The Boston Herald credits a blogger for figuring out where Swanson found his other rules: Donald Rumsfeld and (gack, again) Dave Barry.

A Herald review of
Swanson’s booklet shows that his first four rules were identical or
very similar to those in the so-called “Rumsfeld’s Rules” that the
defense secretary publicized when he became Pentagon chief five years

Wanna guess the ratio of Blogpulse mentions for the two authors? Yep. 4-1. Viswanathan "wins." It’s even worse at Google News: 1930 – 129.

Has the "community" gotten itself into a lather over the wrong issue/person/injustice? The press certainly has, in my opinion.

It’s so much more fun to pummel a 19 year old female immigrant than it is to take a middle-aged white man to task for a far greater set of transgressions. (But it’s not his fault. He’s not really a writer.) Again, from the Globe:

These days, it’s not enough to be a rank-and-file CEO anymore, not
enough to collect the skyrocketing salaries and the multimillion-dollar
bonuses and unimaginably enormous stock grants. Egos need to be fed.
You have to be a sage. You have to be celebrated. And for that, you
have to put your thoughts into print.

In an interview with the
Globe last week, Swanson explained away his plagiarism by saying: ”You
should understand I’m not a writer. It’s not my profession, and I don’t
know how to do it."

No original ideas (but presented as original); original idea (plot) but scenes modeled after prior lit. $7 million contract; $500,000 contract.  I know which one I think is the more egregious. And it ain’t the one that has the "smart mob" in a lather. (Apologies, Howard, but they more closely resemble Gillmor’s shallow and dangerous mob than your informed one.)

Back to Viswanathan… I keep asking myself: where were the adults? You know, the editors? And how in the world does a freshman at Harvard have time for class, social life and a debut novel?

In what seems other-world-y to me, the Washington Post reports that Viswanathan employed "Alloy Entertainment, a firm that reportedly helped Viswanathan write and market the book." Huh? On what basis did Little, Brown write a half-million-dollar contract? Did they simply pick a freshman and say, "Hey, would you like to write a book? Oh, and you can hire some professional writers to help you?" Gack. Or did the half-million (mostly) go to Alloy and the agent?
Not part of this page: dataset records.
(* ===== verification/HipcProps.v ===== *)
(** * HIPC requests: the wire format and what decoding accepts

    [reads raw o piece] says that the bytes at offset [o] of [raw] are [piece];
    each decoder of [HipcMessage] succeeds exactly when the bytes of its value are
    there.  Writing fills a zeroed buffer from the left. *)

From Stdlib Require Import ZArith Lia Bool.
From stdpp Require Import base numbers list option strings.
From S2P Require Import Prelude RustInt Bytes HipcMessage.
Local Open Scope Z_scope.

(** ** Pieces of a message *)

Definition reads (raw : list Z) (o : Z) (piece : list Z) : Prop := piece `prefix_of` drop (Z.to_nat o) raw.

Lemma reads_nil raw o : reads raw o [].
Proof. apply prefix_nil. Qed.

Lemma reads_app raw o a b : 0 <= o -> reads raw o (a ++ b) <-> reads raw o a /\ reads raw (o + len a) b.
Proof.
  intros Ho. unfold reads, len. rewrite Z2Nat.inj_add, Nat2Z.id, <- drop_drop by lia.
  generalize (drop (Z.to_nat o) raw) as l. intros l. split.
  - intros [k ->]. rewrite <- app_assoc. split; [by exists (b ++ k)|].
    rewrite drop_app_length. by exists k.
  - intros [[k ->] H]. rewrite drop_app_length in H. destruct H as [k' ->]. exists k'. by rewrite app_assoc.
Qed.

Lemma reads_length raw o piece : 0 <= o -> piece <> [] -> reads raw o piece -> o + len piece <= len raw.
Proof.
  intros Ho Hne H. apply prefix_length in H. rewrite length_drop in H. unfold len.
  destruct piece; [done|]. simpl in *. lia.
Qed.

(** A message that starts with its pieces. *)
Lemma reads_all raw piece : reads raw 0 piece <-> exists rest, raw = piece ++ rest.
Proof. done. Qed.

(** ** Integers *)

Lemma get_uint_spec n reason raw o v :
  (0 < n)%nat -> bytes_ok raw -> 0 <= o < 2 ^ 40 -> Z.of_nat n <= 16 ->
  get_uint n reason raw o = Ok v <-> fits (8 * Z.of_nat n) v /\ reads raw o (to_le_bytes n v).
Proof.
  intros Hn Hraw Ho Hn'. unfold get_uint, checked_add, RustInt.checked_add.
  rewrite (proj2 (Z.ltb_lt _ _)) by lia. cbn [ok_or mbind res_bind]. unfold get_range, reads.
  rewrite (proj2 (Z.leb_le o _)) by lia. cbn [andb].
  replace (Z.to_nat (o + Z.of_nat n - o)) with n by lia.
  destruct (Z.leb_spec (o + Z.of_nat n) (len raw)) as [Hle|Hgt]; cbn [ok_or mbind res_bind].
  - unfold try_into. rewrite decide_True by (apply slice_length; unfold len in Hle; lia).
    cbn [expect mbind res_bind]. pose proof (bytes_ok_slice raw (Z.to_nat o) n Hraw) as Hs.
    assert (length (slice raw (Z.to_nat o) n) = n) as Hl by (apply slice_length; unfold len in Hle; lia). split.
    + intros [= <-]. split.
      * rewrite <- Hl at 1. by apply from_le_bytes_fits.
      * rewrite <- Hl at 1. rewrite to_from_le_bytes by done. apply prefix_take.
    + intros [Hv Hp]. f_equal. unfold slice. destruct Hp as [k ->].
      rewrite take_app_le by (rewrite to_le_bytes_length; lia).
      rewrite take_to_le_bytes by lia. rewrite from_to_le_bytes. by apply wrap_small.
  - split; [done|]. intros [_ Hp]. apply prefix_length in Hp.
    rewrite to_le_bytes_length, length_drop in Hp. unfold len in Hgt. lia.
Qed.

Lemma get_uint_no_panic n reason raw o : 0 <= o -> get_uint n reason raw o <> Panic.
Proof.
  intros Ho. unfold get_uint, checked_add, RustInt.checked_add. case_match; cbn [ok_or mbind res_bind]; [|done].
  unfold get_range. case_match eqn:E; cbn [ok_or mbind res_bind]; [|done]. unfold try_into.
  apply andb_prop in E as [_ E%Z.leb_le]. unfold len in E.
  rewrite decide_True; [done|]. rewrite slice_length; lia.
Qed.

(** ** Sequences of steps *)

Lemma bind_ok {A B} (m : msg A) (f : A -> msg B) b : m ≫= f = Ok b <-> exists a, m = Ok a /\ f a = Ok b.
Proof. destruct m; cbn; naive_solver. Qed.

Lemma bind_no_panic {A B} (m : msg A) (f : A -> msg B) :
  m <> Panic -> (forall a, m = Ok a -> f a <> Panic) -> m ≫= f <> Panic.
Proof. destruct m; cbn; naive_solver. Qed.

Lemma checked_add_ok a b : 0 <= a < 2 ^ 40 -> 0 <= b < 2 ^ 40 -> checked_add a b = Ok (a + b).
Proof. intros. unfold checked_add, RustInt.checked_add. by rewrite (proj2 (Z.ltb_lt _ _)) by lia. Qed.

Lemma checked_add_inv a b c : checked_add a b = Ok c -> c = a + b.
Proof. unfold checked_add, RustInt.checked_add. case_match; cbn; congruence. Qed.

Lemma checked_add_no_panic a b : checked_add a b <> Panic.
Proof. unfold checked_add, RustInt.checked_add. by case_match. Qed.

(** A table whose entries are [stride] bytes long and decode exactly the bytes
    [words] of a good value. *)
Section Table.
Context {A : Type} (raw : list Z) (entry : Z -> msg (A * Z)) (words : A -> list Z) (good : A -> Prop) (stride : Z).
Context (Hstride : 0 < stride <= 16) (Hwords : forall a, len (words a) = stride).
Context (Hentry : forall o a next, 0 <= o < 2 ^ 30 ->
  entry o = Ok (a, next) <-> good a /\ reads raw o (words a) /\ next = o + stride).
Context (Hsafe : forall o, 0 <= o -> entry o <> Panic).

Lemma decode_table_spec n o values next : 0 <= o -> o + stride * Z.of_nat n < 2 ^ 30 ->
  decode_table entry n o = Ok (values, next) <->
  length values = n /\ Forall good values /\ reads raw o (mjoin (words <$> values)) /\ next = o + stride * len values.
Proof.
  revert o values next. induction n as [|n IH]; intros o values next Ho Hb; cbn [decode_table].
  { unfold len. split.
    - intros [= <- <-]. cbn. split_and!; [done|by constructor|apply reads_nil|lia].
    - intros (Hl & _ & _ & ->). apply nil_length_inv in Hl as ->. cbn. do 2 f_equal. lia. }
  rewrite bind_ok. split.
  - intros ([a o'] & Ha & H). apply Hentry in Ha as (Hg & Hr & ->); [|lia].
    apply bind_ok in H as ([l o'] & Hl & [= <- <-]). apply IH in Hl as (<- & Hgs & Hrs & ->); [|lia..].
    cbn. split_and!; [done|by constructor| |unfold len; cbn; lia].
    apply reads_app; [done|]. by rewrite Hwords.
  - intros (Hl & Hgs & Hr & ->). destruct values as [|a l]; [done|]. apply Forall_cons in Hgs as [Hg Hgs].
    cbn in Hr. apply reads_app in Hr as [Hr Hrs]; [|done]. rewrite Hwords in Hrs.
    exists (a, o + stride). split; [apply Hentry; [lia|done]|].
    apply bind_ok. exists (l, o + stride + stride * len l). split; [|do 2 f_equal; unfold len; cbn; lia].
    apply IH; [lia..|]. split_and!; [cbn in Hl; lia|done..].
Qed.

Lemma decode_table_no_panic n o : 0 <= o -> o + stride * Z.of_nat n < 2 ^ 30 -> decode_table entry n o <> Panic.
Proof.
  revert o. induction n as [|n IH]; intros o Ho Hb; cbn [decode_table]; [done|].
  apply bind_no_panic; [by apply Hsafe|]. intros [a o'] Ha. apply Hentry in Ha as (_ & _ & ->); [|lia].
  apply bind_no_panic; [apply IH; lia|]. by intros [].
Qed.
End Table.

(** ** Fields of a word *)

Lemma field_div v s w : 0 <= s -> 0 <= w -> field v s w = (v / 2 ^ s) mod 2 ^ w.
Proof.
  intros. unfold field. rewrite Z.shiftr_div_pow2 by done.
  replace (Z.shiftl 1 w - 1) with (Z.ones w) by (rewrite Z.ones_equiv, Z.shiftl_1_l; lia).
  by rewrite Z.land_ones.
Qed.

Lemma field_bounds v s w : 0 <= s -> 0 <= w -> 0 <= field v s w < 2 ^ w.
Proof. intros. rewrite field_div by done. apply Z.mod_pos_bound, pow2_pos. done. Qed.

Lemma lor_shift w a b : 0 <= w -> fits w a -> Z.lor a (Z.shiftl b w) = a + b * 2 ^ w.
Proof. intros. by rewrite add_high. Qed.

(** ** Writing *)

Lemma list_inserts_app {A} (w k l : list A) :
  (length k <= length l)%nat -> list_inserts (length w) k (w ++ l) = w ++ k ++ drop (length k) l.
Proof.
  intros H. apply list_eq. intros i. destruct (decide (i < length w)%nat) as [Hi|Hi].
  { rewrite list_lookup_inserts_lt by done. by rewrite !lookup_app_l. }
  rewrite (lookup_app_r w) by lia. destruct (decide (i < length w + length k)%nat) as [Hk|Hk].
  - rewrite list_lookup_inserts by (rewrite ?length_app; lia). by rewrite lookup_app_l by lia.
  - rewrite list_lookup_inserts_ge by lia. rewrite !lookup_app_r by lia. rewrite lookup_drop. f_equal. lia.
Qed.

(** The buffer after [w] has been written: the rest is still zero. *)
Definition filled (w : list Z) (total : Z) : list Z := w ++ replicate (Z.to_nat (total - len w)) 0.

Lemma len_filled w total : len w <= total -> len (filled w total) = total.
Proof. intros. unfold filled. rewrite len_app, len_replicate. pose proof (len_nonneg w). lia. Qed.

Lemma get_range_filled w total a b : 0 <= a <= b -> b <= total -> len w <= total -> is_Some (get_range (filled w total) a b).
Proof.
  intros. unfold get_range. rewrite len_filled by done.
  rewrite !(proj2 (Z.leb_le _ _)) by lia. by eexists.
Qed.

(** Writing the next bytes. *)
Lemma inserts_filled w total k : len w + len k <= total ->
  list_inserts (Z.to_nat (len w)) k (filled w total) = filled (w ++ k) total.
Proof.
  intros H. unfold filled. unfold len at 1. rewrite Nat2Z.id, list_inserts_app.
  - rewrite drop_replicate, <- app_assoc. do 3 f_equal. rewrite len_app. unfold len in *. lia.
  - rewrite length_replicate. unfold len in *. lia.
Qed.

(** Leaving a gap of zeros. *)
Lemma filled_skip w total gap : 0 <= gap -> len w + gap <= total ->
  filled w total = filled (w ++ replicate (Z.to_nat gap) 0) total.
Proof.
  intros. unfold filled. rewrite <- app_assoc, <- replicate_add. do 2 f_equal.
  rewrite len_app, len_replicate. lia.
Qed.

Lemma put_uint_filled n reason w total o v : o = len w -> len w + Z.of_nat n <= total -> total < 2 ^ 30 ->
  put_uint n reason (filled w total) o v = Ok (filled (w ++ to_le_bytes n v) total).
Proof.
  intros -> Hn Ht. pose proof (len_nonneg w). unfold put_uint. rewrite checked_add_ok by lia. cbn [mbind res_bind].
  edestruct (get_range_filled w total (len w) (len w + Z.of_nat n)) as [? E]; [lia..|].
  rewrite E. cbn [ok_or mbind res_bind]. rewrite inserts_filled; [done|]. rewrite len_to_le_bytes. lia.
Qed.

Lemma put_u32_filled w total o v : o = len w -> len w + 4 <= total -> total < 2 ^ 30 ->
  put_u32 (filled w total) o v = Ok (filled (w ++ to_le_bytes 4 v) total).
Proof. intros. apply put_uint_filled; lia. Qed.

Lemma put_u64_filled w total o v : o = len w -> len w + 8 <= total -> total < 2 ^ 30 ->
  put_u64 (filled w total) o v = Ok (filled (w ++ to_le_bytes 8 v) total).
Proof. intros. apply put_uint_filled; lia. Qed.

(** A sequence of values, each written as [words] when [good], and rejected with
    the same error otherwise. *)
Section PutEach.
Context {A : Type} (put : list Z -> Z -> A -> msg (list Z)) (words : A -> list Z) (stride total : Z).
Context (Hstride : 0 <= stride) (Hwords : forall a, len (words a) = stride).
Context (pre : A -> Prop) (good : A -> bool) (reason : MessageError).
Context (Hput : forall w a, pre a -> len w + stride <= total ->
  put (filled w total) (len w) a = if good a then Ok (filled (w ++ words a) total) else Err reason).

Lemma put_each_filled w o values : Forall pre values -> o = len w -> len w + stride * len values <= total ->
  put_each put stride (filled w total) o values =
    if forallb good values then Ok (filled (w ++ mjoin (words <$> values)) total, o + stride * len values)
    else Err reason.
Proof.
  intros Hpre. revert w o. induction Hpre as [|a l Ha _ IH]; intros w o -> Hb; cbn [put_each forallb].
  { cbn. rewrite app_nil_r. unfold len. cbn. do 2 f_equal. lia. }
  assert (len (a :: l) = len l + 1) as E by (unfold len; cbn; lia). rewrite E in *. pose proof (len_nonneg l).
  rewrite Hput by (done || nia). destruct (good a); cbn [mbind res_bind andb]; [|done].
  rewrite IH; [|rewrite len_app, Hwords; lia..]. cbn. rewrite app_assoc.
  destruct (forallb good l); [|done]. do 2 f_equal. lia.
Qed.
End PutEach.

(** ** The layout of HIPC descriptors, tables and the special header

    Each is written out as bytes, and its decoder succeeds on exactly those. *)

Abbreviation le4 := (to_le_bytes 4).
Abbreviation le8 := (to_le_bytes 8).

(** ** The layout of descriptors *)

Definition send_static_words (d : SendStaticDescriptor) : list Z :=
  le4 (send_index d + send_address d / 2 ^ 36 * 2 ^ 6 + send_address d / 2 ^ 32 mod 2 ^ 4 * 2 ^ 12 + send_size d * 2 ^ 16)
  ++ le4 (send_address d mod 2 ^ 32).

Definition send_static_ok (d : SendStaticDescriptor) : Prop :=
  fits 42 (send_address d) /\ fits 16 (send_size d) /\ fits 6 (send_index d).

Definition mode_bits (m : BufferMode) : Z :=
  match m with Normal => 0 | NonSecure => 1 | Invalid => 2 | NonDevice => 3 end.

Definition buffer_words (b : BufferDescriptor) : list Z :=
  le4 (buffer_size b mod 2 ^ 32) ++ le4 (buffer_address b mod 2 ^ 32) ++
  le4 (mode_bits (buffer_mode b) + buffer_address b / 2 ^ 36 * 2 ^ 2 + buffer_size b / 2 ^ 32 * 2 ^ 24 +
       buffer_address b / 2 ^ 32 mod 2 ^ 4 * 2 ^ 28).

Definition buffer_ok (b : BufferDescriptor) : Prop := fits 58 (buffer_address b) /\ fits 36 (buffer_size b).

Definition receive_static_words (d : ReceiveStaticDescriptor) : list Z :=
  le4 (receive_address d mod 2 ^ 32) ++ le4 (receive_address d / 2 ^ 32 + receive_size d * 2 ^ 16).

Definition receive_static_ok (d : ReceiveStaticDescriptor) : Prop :=
  fits 48 (receive_address d) /\ fits 16 (receive_size d).

Lemma len_descriptor_words : (forall d, len (send_static_words d) = 8) /\ (forall b, len (buffer_words b) = 12) /\
  (forall d, len (receive_static_words d) = 8) /\ (forall v, len (le4 v) = 4).
Proof. done. Qed.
At this point, I turned to Blogpulse.

le petit hiboux offers a guess as to motivation (panic, pressure):

Admit that you remembered the successful use of those passages,
characters, plot concepts from McCafferty’s book and under the pressure
of being 17 years old with a book-packaging company and an agent, you
took them because you panicked. Because this is what bothers me the
most about this story – how it happened.

Ms. Viswanathan was pushing to get into Harvard, and her family
hired a consultant at IvyWise to help achieve that. The consultant saw
her writing and put her in touch with an agent. The agent saw her
writing and dropped her off with Alloy Entertainment, a book-packaging
company that helped "shape" her "novel". And then, instead of the
darker, more complex book she’d originally imagined, she created a
somewhat fluffy-but-relevant coming-of-age book about – you guessed it
– an overachieving Indian-American girl trying to get into Harvard. And
then, surprise, Little, Brown bought it.

And we’re surprised that she lifted from another novel? We’re
surprised that the pressure and convenience of all aspects of Ms.
Viswanathan’s chosen path led her to accomplish her goal at whatever

This is what bothers me the most – well, almost as much as her
compromise-lie. She was given an enormous amount of pressure and
responsibility with very little of the attendant maturity and
experience, so she did something profoundly stupid. She’s to blame –
but who else is?

Author Janni Lee Simner also points out the culpability of the "book packager" — something most news stories have conveniently ignored:

Notice that no one has been pressing the packager for comment,
complaining that they were paid too much money, or asking where their
editorial oversight is. Even though the money didn’t all flow to the
author, everyone’s happy to let the blame do so…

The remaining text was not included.